Le chef du gouvernement espagnol, Mariano Rajoy, défilait dimanche dans les rues de Paris, auprès du président français François Hollande, pour défendre la liberté d'expression et de la presse. Comment peut-on justifier la présence du chef du gouvernement espagnol à cette manifestation ? N'est-ce pas un gouvernement dans lequel Rajoy était ministre qui a fermé des organes de presse, arrêté et emprisonné ses dirigeants, qui pour certains ont dénoncé des tortures ? La présence de Mariano Rajoy à Paris dimanche relève d'une hypocrisie et d'un besoin de récupération démocratique : elle représente plus une insulte à ceux qui défilaient pour la liberté d'expression.

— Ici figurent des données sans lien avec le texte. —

Definition colon : directive := DLit ":".

(** [" %*d: %x:%x %x:%x %x %*x:%*x %*x:%*x %*x %*u %*d %lu"] *)
Definition fmt_rest : list directive :=
  [DSpace; DHex true; DSpace; DHex false; colon; DHex false; DSpace; DHex false; colon; DHex false;
   DSpace; DHex false; DSpace; DInt false; DSpace; DInt false; DSpace; DULong].

Definition fmt_v4 : list directive :=
  [DSpace; DInt false; colon; DSpace; DHex true; colon; DHex true; DSpace; DHex true; colon; DHex true]
  ++ fmt_rest.

(** [" %*d: %32[0-9A-Fa-f]:%x %32[0-9A-Fa-f]:%x %x ..."] *)
Definition fmt_v6 : list directive :=
  [DSpace; DInt false; colon; DSpace; DHexStr 32; colon; DHex true; DSpace; DHexStr 32; colon; DHex true]
  ++ fmt_rest.

(** ** Socket table *)
Record sock_entry := SockEntry {
  se_af : Z; se_protocol : Z; se_port : Z; se_addr : list Z; se_pid : Z; se_name : string
}.

Record sock_table_t := SockTable { entries : list sock_entry; count : Z; cap : Z }.

Definition table_create : sock_table_t := SockTable [] 0 0.

(** The bytes of the address that are copied. *)
Definition addr_copy (af : Z) (addr : list Z) : list Z :=
  if af =? AF_INET then take 4 addr else take 16 addr.

(** [realloc_ok]: whether the reallocation, when one is needed, succeeds. *)
Definition table_add (realloc_ok : bool) (t : sock_table_t) (af protocol port : Z) (addr : list Z)
    (pid : Z) (name : string) : sock_table_t :=
  let full := cap t <=? count t in
  let cap' := if full then (if truth (cap t) then s32 (cap t * 2) else 512) else cap t in
  if full && negb realloc_ok then SockTable [] 0 0
  else
    let e := SockEntry af protocol port (addr_copy af addr) pid (strncpy (PROCINFO_NAME_MAX - 1) name) in
    SockTable (take (Z.to_nat (count t)) (entries t) ++ [e]) (count t + 1) cap'.

Definition v4mapped_prefix : list Z := replicate 10 0 ++ [255; 255].

Definition all_zero (l : list Z) : bool := forallb (Z.eqb 0) l.

(** One turn of the search: does the entry answer the lookup? *)
Definition sock_match (e : sock_entry) (af : Z) (addr : list Z) (port protocol : Z) : bool :=
  if negb (se_port e =? port) || negb (se_protocol e =? protocol) then false
  else
    ((se_af e =? af) &&
      (((af =? AF_INET) && (bool_decide (take 4 (se_addr e) = take 4 addr) || (s_addr (se_addr e) =? 0)))
       || ((af =? AF_INET6) && (bool_decide (take 16 (se_addr e) = take 16 addr)
                                || all_zero (take 16 (se_addr e))))))
    || ((af =? AF_INET) && (se_af e =? AF_INET6) &&
        bool_decide (take 12 (se_addr e) = v4mapped_prefix) &&
        bool_decide (take 4 (drop 12 (se_addr e)) = take 4 addr)).

(** The pid and name of the first match, in the order of the array. *)
Fixpoint find_entry (es : list sock_entry) (af : Z) (addr : list Z) (port protocol : Z) :
    option (Z * string) :=
  match es with
  | [] => None
  | e :: es =>
      if sock_match e af addr port protocol then Some (se_pid e, se_name e)
      else find_entry es af addr port protocol
  end.

Definition table_find (t : option sock_table_t) (af : Z) (addr : list Z) (port protocol : Z) :
    option (Z * string) :=
  match t with
  | None => None
  | Some t => find_entry (take (Z.to_nat (count t)) (entries t)) af addr port protocol
  end.

(** ** Inodes of the sockets *)
Record inode_entry := InodeEntry {
  ie_inode : Z; ie_af : Z; ie_protocol : Z; ie_port : Z; ie_addr : list Z
}.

Le lendemain même de cette manifestation de Paris, l'Etat espagnol ouvre un procès contre 35 citoyens du Pays Basque, qui ont pour seul tort de défendre leurs idées politiques de manière publique. Parmi eux, deux ont la nationalité française, Haizpea Abrisketa et Aurore Martin. Celles-ci se retrouvaient donc convoquées dans un procès sans leur propre avocat, comme 17 autres accusés. La démocratie défendue par Rajoy. Les juges espagnols n'ont eu finalement d'autre choix que de suspendre le procès.

L'arrestation de ces avocats intervient également à la veille d'une décision importante : le Tribunal Suprême espagnol doit rendre ses conclusions concernant une décision du Conseil de l'Europe à l'Etat espagnol. En effet, la justice européenne estime qu'un condamné qui a accompli une peine de prison dans un Etat européen (ici en France) doit se voir décompter ces années de prison de la peine totale infligée dans un autre pays européen (ici l'Espagne).

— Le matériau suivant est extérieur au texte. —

(* ===== verification/ProcMac.v ===== *)
(** * Process attribution: macOS, other platforms, and the life of the tables
    (src/util/procinfo.c)

    The refresh that reads libproc, with what libproc answers as an argument,
    and the same promise as the Linux one: a lookup answers from the sockets
    the system lists, in its order.  Then the tables as memory: created,
    published, destroyed. *)

From S2P Require Import Prelude Bytes Chain Hash Pool AddrHash History CStr ProcInfo.

Local Open Scope Z_scope.

(** ** What libproc answers *)

(** proc_pidfdinfo on a socket: the family, the protocol, the local port (an
    int that holds a short in network order) and the local address. *)
Record socket_fdinfo := SocketFdinfo {
  soi_family : Z;
  soi_protocol : Z;
  insi_lport : Z;
  insi_laddr : list Z
}.

Record proc_fdinfo := ProcFdinfo {
  is_socket : bool;
  socket_info : option socket_fdinfo   (* none: the call fails *)
}.

(** A process: its descriptors (none when a call or an allocation fails) and its
    name (none when proc_name fails). *)
Record libproc_process := LibprocProcess {
  lp_pid : Z;
  lp_fds : option (list proc_fdinfo);
  lp_name : option string
}.

(** ntohs on a little-endian host, of the low half of an int. *)
Definition ntohs (v : Z) : Z := let v := u16 v in Z.lor (Z.shiftl (Z.land v 255) 8) (Z.shiftr v 8).

Definition libproc_name (p : libproc_process) : string :=
  match lp_name p with
  | Some name => name
  | None => str_take (Z.to_nat (PROCINFO_NAME_MAX - 1)) ("pid:" +:+ dec (lp_pid p))
  end.

(** One descriptor. *)
Definition refresh_socket (t : sock_table_t) (pid : Z) (name : string) (fd : proc_fdinfo) : sock_table_t :=
  if negb (is_socket fd) then t
  else match socket_info fd with
  | None => t
  | Some si =>
      if negb (soi_family si =? AF_INET) && negb (soi_family si =? AF_INET6) then t
      else if negb (soi_protocol si =? IPPROTO_TCP) && negb (soi_protocol si =? IPPROTO_UDP) then t
      else
        let lport := ntohs (insi_lport si) in
        if lport =? 0 then t
        else table_add true t (soi_family si) (soi_protocol si) lport (insi_laddr si) pid name
  end.

Fixpoint refresh_sockets (t : sock_table_t) (pid : Z) (name : string) (fds : list proc_fdinfo) : sock_table_t :=
  match fds with [] => t | fd :: fds => refresh_sockets (refresh_socket t pid name fd) pid name fds end.

Definition has_socket (fds : list proc_fdinfo) : bool := existsb is_socket fds.

Definition refresh_process (t : sock_table_t) (p : libproc_process) : sock_table_t :=
  match lp_fds p with
  | None => t
  | Some fds => if has_socket fds then refresh_sockets t (lp_pid p) (libproc_name p) fds else t
  end.

Fixpoint refresh_processes (t : sock_table_t) (ps : list libproc_process) : sock_table_t :=
  match ps with [] => t | p :: ps => refresh_processes (refresh_process t p) ps end.

(** [ps]: none when the list of processes cannot be read. *)
Definition procinfo_refresh_libproc (ps : option (list libproc_process)) : sock_table_t :=
  match ps with None => table_create | Some ps => refresh_processes table_create ps end.

(** ** The promise of a refresh *)

(** A platform: the table it publishes answers every lookup with the first entry
    of the sockets that the system lists. *)
Class ProcSource (S : Type) (refresh : S -> option sock_table_t) (sockets : S -> option (list sock_entry)) :=
  source_lookup : forall s es af addr port protocol,
    sockets s = Some es -> Z.of_nat (length es) < 2 ^ 29 ->
    exists t, refresh s = Some t /\
      procinfo_lookup (Some t) af addr port protocol = find_entry es af addr port protocol.

Definition linux_sockets (sys : proc_sys) : option (list sock_entry) :=
  inodes ← inodes_of sys; dirs ← proc_dirs sys; Some (dirs ≫= dir_entries inodes).

#[export] Instance linux_source : ProcSource proc_sys procinfo_refresh linux_sockets.
Proof.
  intros sys es af addr port protocol (inodes & Hi & (dirs & Hd & [= <-])%bind_Some)%bind_Some Hl.
  by apply (refresh_lookup sys inodes dirs).
Qed.

(** The entries of a descriptor, of a process and of all. *)
Definition socket_entry (pid : Z) (name : string) (fd : proc_fdinfo) : list sock_entry :=
  match is_socket fd, socket_info fd with
  | true, Some si =>
      if ((soi_family si =? AF_INET) || (soi_family si =? AF_INET6)) &&
         ((soi_protocol si =? IPPROTO_TCP) || (soi_protocol si =? IPPROTO_UDP)) && negb (ntohs (insi_lport si) =? 0)
      then [SockEntry (soi_family si) (soi_protocol si) (ntohs (insi_lport si))
              (addr_copy (soi_family si) (insi_laddr si)) pid (strncpy (PROCINFO_NAME_MAX - 1) name)]
      else []
  | _, _ => []
  end.

Definition process_entries (p : libproc_process) : list sock_entry :=
  default [] (lp_fds p) ≫= socket_entry (lp_pid p) (libproc_name p).

Definition libproc_sockets (ps : option (list libproc_process)) : option (list sock_entry) :=
  Some (default [] ps ≫= process_entries).

(** The table holds the entries [es] more. *)
Definition grown (t t' : sock_table_t) (es : list sock_entry) : Prop :=
  table_fits t' /\ entries t' = entries t ++ es.

Lemma grown_refl t : table_fits t -> grown t t [].
Proof. intros H. split; [done|]. by rewrite app_nil_r. Qed.

Lemma grown_trans t1 t2 t3 es es' : grown t1 t2 es -> grown t2 t3 es' -> grown t1 t3 (es ++ es').
Proof. intros [_ E1] [H E2]. split; [done|]. by rewrite E2, E1, app_assoc. Qed.

Lemma grown_count t t' es : table_fits t -> grown t t' es -> count t' = count t + Z.of_nat (length es).
Proof. intros [[Hc _] _] [[[Hc' _] _] E]. rewrite Hc', E, length_app. lia. Qed.

Lemma refresh_socket_grown pid name t fd :
  table_fits t -> count t + Z.of_nat (length (socket_entry pid name fd)) <= 2 ^ 29 ->
  grown t (refresh_socket t pid name fd) (socket_entry pid name fd).
Proof.
  intros Ht. unfold refresh_socket, socket_entry. destruct (is_socket fd); cbn [negb]; [|by intros; apply grown_refl].
  destruct (socket_info fd) as [si|]; [|by intros; apply grown_refl].
  destruct (soi_family si =? AF_INET) eqn:?, (soi_family si =? AF_INET6) eqn:?,
    (soi_protocol si =? IPPROTO_TCP), (soi_protocol si =? IPPROTO_UDP); cbn [negb andb orb]; try by intros; apply grown_refl.
  all: destruct (ntohs (insi_lport si) =? 0); cbn [negb length]; intros Hc; [by apply grown_refl|].
  all: destruct (table_add_spec t (soi_family si) (soi_protocol si) (ntohs (insi_lport si)) (insi_laddr si) pid name Ht)
    as (H1 & _ & H2); [lia|by split].
Qed.

(** Folding a step that grows the table. *)
Lemma fold_grown {A} (step : sock_table_t -> A -> sock_table_t) (listed : A -> list sock_entry)
    (loop : sock_table_t -> list A -> sock_table_t) :
  (forall t, loop t [] = t) -> (forall t a l, loop t (a :: l) = loop (step t a) l) ->
  (forall t a, table_fits t -> count t + Z.of_nat (length (listed a)) <= 2 ^ 29 -> grown t (step t a) (listed a)) ->
  forall l t, table_fits t -> count t + Z.of_nat (length (l ≫= listed)) <= 2 ^ 29 -> grown t (loop t l) (l ≫= listed).
Proof.
  intros H0 H1 Hs. induction l as [|a l IH]; intros t Ht Hl; [rewrite H0; by apply grown_refl|].
  rewrite H1. cbn [mbind list_bind] in *. rewrite length_app in Hl.
  pose proof (Hs t a Ht ltac:(lia)) as Hg. eapply grown_trans; [exact Hg|].
  apply IH; [apply Hg|]. rewrite (grown_count _ _ _ Ht Hg). lia.
Qed.

Lemma refresh_process_grown t p :
  table_fits t -> count t + Z.of_nat (length (process_entries p)) <= 2 ^ 29 ->
  grown t (refresh_process t p) (process_entries p).
Proof.
  intros Ht. unfold refresh_process, process_entries. destruct (lp_fds p) as [fds|]; [|by intros; apply grown_refl].
  cbn [default from_option id]. destruct (has_socket fds) eqn:Eh.
  - by apply (fold_grown (fun t fd => refresh_socket t (lp_pid p) (libproc_name p) fd) (socket_entry (lp_pid p) (libproc_name p))
      (fun t fds => refresh_sockets t (lp_pid p) (libproc_name p) fds)); [..|intros; apply refresh_socket_grown|].
  - assert (fds ≫= socket_entry (lp_pid p) (libproc_name p) = []) as ->; [|by intros; apply grown_refl].
    unfold has_socket in Eh. induction fds as [|fd fds IH]; [done|]. cbn [existsb] in Eh.
    apply orb_false_iff in Eh as [E1 E2]. cbn [mbind list_bind] in *. rewrite (IH E2). unfold socket_entry. by rewrite E1.
Qed.

#[export] Instance libproc_source :
  ProcSource (option (list libproc_process)) (fun ps => Some (procinfo_refresh_libproc ps)) libproc_sockets.
Proof.
  intros ps es af addr port protocol [= <-] Hl. eexists. split; [done|].
  assert (table_fits table_create) as H0 by (split; [apply table_create_ok|by split; [left|]]).
  assert (grown table_create (procinfo_refresh_libproc ps) (default [] ps ≫= process_entries)) as [[[Hc _] _] E].
  { destruct ps as [ps|]; cbn [default from_option id procinfo_refresh_libproc] in *; [|by apply grown_refl].
    apply (fold_grown refresh_process process_entries refresh_processes); [done|done|apply refresh_process_grown|done|].
    cbn [count table_create]. lia. }
  unfold procinfo_lookup, table_find. rewrite Hc, Nat2Z.id, take_ge, E by lia. done.
Qed.

(** ** The life of the tables *)
Record tables := Tables {
  live_table : option positive;
  staging_table : option positive;
  tables_heap : gset positive      (* the tables allocated *)
}.

Definition tables_init : tables := Tables None None ∅.

(** free of a table that is not allocated has no result. *)
Definition table_free (t : option positive) (h : gset positive) : option (gset positive) :=
  match t with
  | None => Some h
  | Some p => if decide (p ∈ h) then Some (h ∖ {[p]}) else None
  end.

(** [memory]: whether calloc succeeds. *)
Definition table_alloc (memory : bool) (s : tables) : tables :=
  if memory then let p := fresh (tables_heap s) in Tables (live_table s) (Some p) ({[p]} ∪ tables_heap s)
  else Tables (live_table s) None (tables_heap s).

Definition table_publish (s : tables) : option tables :=
  h ← table_free (live_table s) (tables_heap s); Some (Tables (staging_table s) None h).

(** The tables of procinfo_refresh: every path after the first allocation
    publishes the staging table. *)
Definition refresh_tables (memory : bool) (s : tables) : option tables :=
  let s := table_alloc memory s in
  match staging_table s with None => Some s | Some _ => table_publish s end.

Definition procinfo_destroy (s : tables) : option tables :=
  h ← table_free (live_table s) (tables_heap s);
  h ← table_free (staging_table s) h;
  Some (Tables None None h).

Inductive tables_op := TRefresh (memory : bool) | TDestroy.

Fixpoint tables_run (ops : list tables_op) (s : tables) : option tables :=
  match ops with
  | [] => Some s
  | TRefresh memory :: ops => s ← refresh_tables memory s; tables_run ops s
  | TDestroy :: ops => s ← procinfo_destroy s; tables_run ops s
  end.

(** Between two calls only the live table is allocated. *)
Definition tables_ok (s : tables) : Prop :=
  staging_table s = None /\ tables_heap s = match live_table s with Some p => {[p]} | None => ∅ end.

Lemma refresh_tables_ok memory s : tables_ok s -> exists s', refresh_tables memory s = Some s' /\ tables_ok s'.
Proof.
  intros [E1 E2]. unfold refresh_tables, table_alloc, table_publish, table_free.
  destruct memory; cbn [staging_table live_table tables_heap]; [|eexists; split; [done|by split]].
  pose proof (is_fresh (tables_heap s)) as Hf. set (p := fresh (tables_heap s)) in *. rewrite E2 in *.
  destruct (live_table s) as [q|]; cbn [mbind option_bind].
  - rewrite decide_True by set_solver. cbn [mbind option_bind]. eexists. split; [done|]. split; [done|].
    cbn [tables_heap live_table]. set_solver.
  - eexists. split; [done|]. split; [done|]. cbn [tables_heap live_table]. set_solver.
Qed.

Lemma procinfo_destroy_ok s : tables_ok s -> procinfo_destroy s = Some tables_init.
Proof.
  intros [E1 E2]. unfold procinfo_destroy, table_free, tables_init. rewrite E1, E2. destruct (live_table s) as [p|]; [|done].
  rewrite decide_True by set_solver. cbn [mbind option_bind]. do 2 f_equal. set_solver.
Qed.

(** For one thread, no refresh and no destruction frees a table twice or loses
    one, whatever allocation fails; a destruction leaves none. *)
Lemma tables_run_ok ops s : tables_ok s -> exists s', tables_run ops s = Some s' /\ tables_ok s'.
Proof.
  revert s. induction ops as [|[memory|] ops IH]; intros s Hs; [by exists s|..]; cbn [tables_run].
  - destruct (refresh_tables_ok memory s Hs) as (s1 & -> & H1). cbn [mbind option_bind]. by apply IH.
  - rewrite (procinfo_destroy_ok s Hs). cbn [mbind option_bind]. by apply IH.
Qed.

Lemma tables_run_app ops ops' s : tables_run (ops ++ ops') s = s ← tables_run ops s; tables_run ops' s.
Proof.
  revert s. induction ops as [|[memory|] ops IH]; intros s; [done|..]; cbn [app tables_run].
  - destruct (refresh_tables memory s); [|done]. apply IH.
  - destruct (procinfo_destroy s); [|done]. apply IH.
Qed.

Lemma tables_freed ops : tables_run (ops ++ [TDestroy]) tables_init = Some tables_init.
Proof.
  rewrite tables_run_app. destruct (tables_run_ok ops tables_init) as (s & -> & Hs); [by split|].
  cbn [mbind option_bind tables_run]. by rewrite (procinfo_destroy_ok s Hs).
Qed.

(** ** Properties *)

(** C37: on macOS a refresh promises what it does on Linux: for anything that
    libproc answers, failures included, a lookup gives the first process and
    descriptor, in the order libproc lists them, whose TCP or UDP socket has
    the protocol and the port and matches the address (equal, any, or
    v4-mapped), and none only when none does, for less than 2^29 sockets; and
    the tables of the refreshes are freed, each exactly once, by the later ones and by
    procinfo_destroy, whatever allocation fails. *)
Theorem libproc_refresh_lookup (ps : option (list libproc_process)) (af : Z) (addr : list Z) (port protocol : Z)
    (ops : list tables_op) :
  Z.of_nat (length (default [] ps ≫= process_entries)) < 2 ^ 29 ->
  first_answer af addr port protocol (default [] ps ≫= process_entries)
    (procinfo_lookup (Some (procinfo_refresh_libproc ps)) af addr port protocol) /\
  tables_run (ops ++ [TDestroy]) tables_init = Some tables_init.
Proof.
  intros Hl. split; [|apply tables_freed].
  destruct (source_lookup (refresh := fun ps => Some (procinfo_refresh_libproc ps)) (sockets := libproc_sockets)
    ps _ af addr port protocol eq_refl Hl) as (t & [= <-] & E). rewrite E. apply find_entry_first.
Qed.

Definition demo_libproc : option (list libproc_process) :=
  Some [LibprocProcess 7 None (Some "launchd"%string);
        LibprocProcess 42 (Some [ProcFdinfo false None; ProcFdinfo true (Some (SocketFdinfo AF_INET 6 0x901f [127; 0; 0; 1]))])
          None].

Example libproc_refresh_lookup_witness :
  first_answer AF_INET [127; 0; 0; 1] 8080 6 (default [] demo_libproc ≫= process_entries)
    (procinfo_lookup (Some (procinfo_refresh_libproc demo_libproc)) AF_INET [127; 0; 0; 1] 8080 6) /\
  tables_run ([TRefresh true; TRefresh false; TRefresh true] ++ [TDestroy]) tables_init = Some tables_init.
Proof.
  apply (libproc_refresh_lookup demo_libproc AF_INET [127; 0; 0; 1] 8080 6). vm_compute. reflexivity.
Defined.

Example libproc_demo :
  procinfo_lookup (Some (procinfo_refresh_libproc demo_libproc)) AF_INET [127; 0; 0; 1] 8080 6 = Some (42, "pid:42").
Proof. vm_compute. reflexivity. Qed.

(** A refresh whose first allocation fails keeps the table that was there. *)
Lemma refresh_without_memory s : staging_table s = None -> refresh_tables false s = Some s.
Proof. destruct s. cbn. by intros ->. Qed.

La justice espagnole qui devrait suivre la décision du Conseil européen (celle-ci étant prioritaire), quelques dizaines de détenus devraient être libérés immédiatement. Les arrestations de ce lundi interviennent donc dans cette ambiance, et n'ont d'autre but que d'influer sur les magistrats espagnols qui doivent se retrouver mardi pour prendre leur décision. En effet, ce débat de libérer ou non les condamnés qui ont purgé leur peine, a été forcé par le gouvernement espagnol, et a créé une forte division entre les juges espagnols.

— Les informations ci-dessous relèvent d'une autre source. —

Record readable6 (p : bytes) : Prop := Readable6 {
  r6_src : exists s, ip6_src p = Some s;
  r6_dst : exists d, ip6_dst p = Some d;
  r6_ports : exists proto v, ip6_nxt p = Some proto /\ ports p proto 40 = Some v
}.

Lemma whole_version p :
  ip_whole p = true -> exists v, IP_V p = Some v /\ (exists l, ip6_plen p = Some l) /\
    (v = 4 -> readable4 p) /\ (v = 6 -> readable6 p).
Proof.
  unfold ip_whole. intros Hw. destruct (IP_V p) as [v|] eqn:Ev; [|done]. exists v. split; [done|].
  assert (IP_HL p <> None) as Hhl by (unfold IP_V, IP_HL in *; by destruct (rd1 p 0)).
  destruct (Z.eqb_spec v 4) as [->|N4]; [|destruct (Z.eqb_spec v 6) as [->|N6]].
  - apply andb_true_iff in Hw as [Hl%Z.leb_le Hp]. split_and!; [apply rd2_ok; lia| |done].
    intros _. destruct (rd1_ok p 9) as [proto Ep]; [lia|]. change (rd1 p 9) with (ip_p p) in Ep.
    destruct (IP_HL p) as [hl|] eqn:Eh; [|done]. pose proof (IP_HL_range p hl Eh).
    rewrite Ep in Hp. cbn [default from_option id] in Hp. destruct (ports_ok p proto (hl * 4) ltac:(lia) Hp) as [v Hv].
    split; [apply rd2_ok; lia|apply rdn_ok; simpl; lia|apply rdn_ok; simpl; lia|]. by exists proto, hl, v.
  - apply andb_true_iff in Hw as [Hl%Z.leb_le Hp]. split_and!; [apply rd2_ok; lia|done|].
    intros _. destruct (rd1_ok p 6) as [proto Ep]; [lia|]. change (rd1 p 6) with (ip6_nxt p) in Ep.
    rewrite Ep in Hp. cbn [default from_option id] in Hp. destruct (ports_ok p proto 40 ltac:(lia) Hp) as [v Hv].
    split; [apply rdn_ok; simpl; lia|apply rdn_ok; simpl; lia|]. by exists proto, v.
  - apply Z.leb_le in Hw. split_and!; [apply rd2_ok; lia|done|done].
Qed.

Section safety.
Context (p : bytes) (v : Z) (Hv : IP_V p = Some v) (Hp : exists l, ip6_plen p = Some l).
Context (H4 : v = 4 -> readable4 p) (H6 : v = 6 -> readable6 p).

(** The reads of a packet of version [v], one after the other. *)
Ltac reads :=
  destruct (Z.eqb_spec v 4) as [E4|N4];
  [destruct (Z.eqb_spec v 6) as [E6|_]; [lia|];
   destruct (H4 E4) as [[? R1] [? R2] [? R3] (? & ? & [? ?] & R4 & R5 & R6)];
   rewrite ?R1, ?R2, ?R3, ?R4, ?R5; cbn [mbind option_bind andb orb]; rewrite ?R6
  |destruct (Z.eqb_spec v 6) as [E6|N6];
   [destruct (H6 E6) as [[? R1] [? R2] (? & [? ?] & R3 & R6)];
    rewrite ?R1, ?R2, ?R3; cbn [mbind option_bind andb orb]; rewrite ?R6|]];
  cbn [mbind option_bind andb orb].

Lemma assign_addr_pair_ok flip : exists ap, assign_addr_pair p flip = Some ap.
Proof. unfold assign_addr_pair. rewrite Hv. cbn [mbind option_bind]. reads; by eexists. Qed.

Lemma choose_ok flip dir : exists r, choose p flip dir = Some r.
Proof. unfold choose. destruct (assign_addr_pair_ok flip) as [ap ->]. by eexists. Qed.

Lemma direction_ok e hw_dir : exists r, direction e p v hw_dir = Some r.
Proof.
  unfold direction, direction_unfiltered, direction_filter4, direction_filter6, guarded.
  reads; repeat (case_match; cbn [mbind option_bind]); try apply choose_ok; by eexists.
Qed.

Lemma finish_pair_ok e ap : exists r, finish_pair e p v ap = Some r.
Proof. unfold finish_pair. reads; repeat case_match; by eexists. Qed.

Lemma packet_reads_ok e ap :
  (exists b, dropped_linklocal e p v = Some b) /\ (exists l, packet_len p v = Some l) /\
  (exists b, from_src p v ap = Some b).
Proof.
  unfold dropped_linklocal, packet_len, from_src. destruct Hp as [l ->].
  reads; split_and!; repeat case_match; by eexists.
Qed.
End safety.

Lemma handle_ip_packet_returns e c p dir f F C HF X :
  ip_whole p = true -> cap_rep c f F C HF X -> flows_wf f ->
  exists c' calls, handle_ip_packet e c p dir = Some (c', calls).
Proof.
  intros Hl Hc Hw. unfold handle_ip_packet. destruct (whole_version p Hl) as (v & Ev & Hp & H4 & H6).
  rewrite Ev. cbn [mbind option_bind].
  destruct (direction_ok p v Ev H4 H6 e dir) as [[[ap d]|] ->]; cbn [mbind option_bind]; [|eauto].
  destruct (packet_reads_ok p v Hp H4 H6 e ap) as ((dp & ->) & _).
  cbn [mbind option_bind]. destruct dp; [eauto|].
  destruct (finish_pair_ok p v H4 H6 e ap) as [[ap' cs] ->]. cbn [mbind option_bind].
  destruct (packet_reads_ok p v Hp H4 H6 e ap') as (_ & (l & ->) & (b & ->)). cbn [mbind option_bind].
  destruct (packet_seen_spec c f F C HF X ap' (flow_proc e ap') l b d Hc Hw) as (c' & _ & _ & _ & -> & _).
  cbn [mbind option_bind]. eauto.
Qed.

(** ** Net filters *)
Lemma s_addr_be a : length a = 4%nat -> s_addr a = be_val (rev a).
Proof.
  intros Hl. do 5 (destruct a as [|? a]; try done). unfold s_addr, word32, byte_at. simpl.
  unfold be_val, be_acc. simpl. lia.
Qed.

Lemma and_bytes_rev a b :
  length a = 4%nat -> length b = 4%nat -> and_bytes (rev a) (rev b) = rev (and_bytes a b).
Proof. intros Ha Hb. do 5 (destruct a as [|? a]; try done). by do 5 (destruct b as [|? b]; try done). Qed.

Lemma bytes_ok_rev a : bytes_ok a -> bytes_ok (rev a).
Proof. apply Forall_rev. Qed.

Lemma s_addr_inj a b :
  bytes_ok a -> bytes_ok b -> length a = 4%nat -> length b = 4%nat -> s_addr a = s_addr b -> a = b.
Proof.
  intros Ha Hb La Lb. rewrite !s_addr_be by done. intros E.
  apply be_val_inj in E; [|by apply bytes_ok_rev..|rewrite !length_rev; congruence].
  apply (f_equal (@rev Z)) in E. by rewrite !rev_involutive in E.
Qed.

Lemma in_filter_net_spec o addr :
  bytes_ok addr -> bytes_ok (netfiltermask o) -> bytes_ok (netfilternet o) ->
  length addr = 4%nat -> length (netfiltermask o) = 4%nat -> length (netfilternet o) = 4%nat ->
  in_filter_net o addr = true <-> and_bytes addr (netfiltermask o) = netfilternet o.
Proof.
  intros Ha Hm Hn La Lm Ln. unfold in_filter_net. rewrite Z.eqb_eq.
  rewrite (s_addr_be addr), (s_addr_be (netfiltermask o)) by done.
  rewrite <- be_val_land by (by apply bytes_ok_rev || (rewrite !length_rev; congruence)).
  rewrite and_bytes_rev by done.
  assert (length (and_bytes addr (netfiltermask o)) = 4%nat) as Lam
    by (unfold and_bytes; rewrite length_zip_with; lia).
  rewrite <- s_addr_be by done. split; [|by intros ->].
  apply s_addr_inj; try done. by apply and_bytes_ok.
Qed.

(** ** Replies *)

(** [q] is a packet of the same conversation in the other direction. *)
Record reply (p q : bytes) : Prop := Reply {
  rp_ver : IP_V p = Some 4 /\ IP_V q = Some 4;
  rp_proto : exists proto, ip_p p = Some proto /\ ip_p q = Some proto /\
    exists hp hq sp dp, IP_HL p = Some hp /\ IP_HL q = Some hq /\
      ports p proto (hp * 4) = Some (sp, dp) /\ ports q proto (hq * 4) = Some (dp, sp);
  rp_addr : exists s d, ip_src p = Some s /\ ip_dst p = Some d /\
    ip_src q = Some d /\ ip_dst q = Some s /\ s_addr s <> s_addr d
}.

Lemma reply_sym p q : reply p q -> reply q p.
Proof.
  intros [[? ?] (proto & ? & ? & hp & hq & sp & dp & ? & ? & ? & ?) (s & d & ? & ? & ? & ? & ?)].
  split; [done|exists proto; split_and!; eauto 10|exists d, s; split_and!; auto].
Qed.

Depuis plus de trois ans, le Pays Basque travaille à la mise en place d'un processus de paix. Les gouvernements français et espagnol n'y ont jusqu'à présent répondu que par la répression et le déni. Le procès des 35 de Batasuna à Madrid, celui de Paris le 21 janvier contre Intza Oxandabaratz, l'arrestation de nombreux avocats... Autant d'éléments qui souhaitent entraver la volonté des habitants du Pays Basque de parvenir à la paix.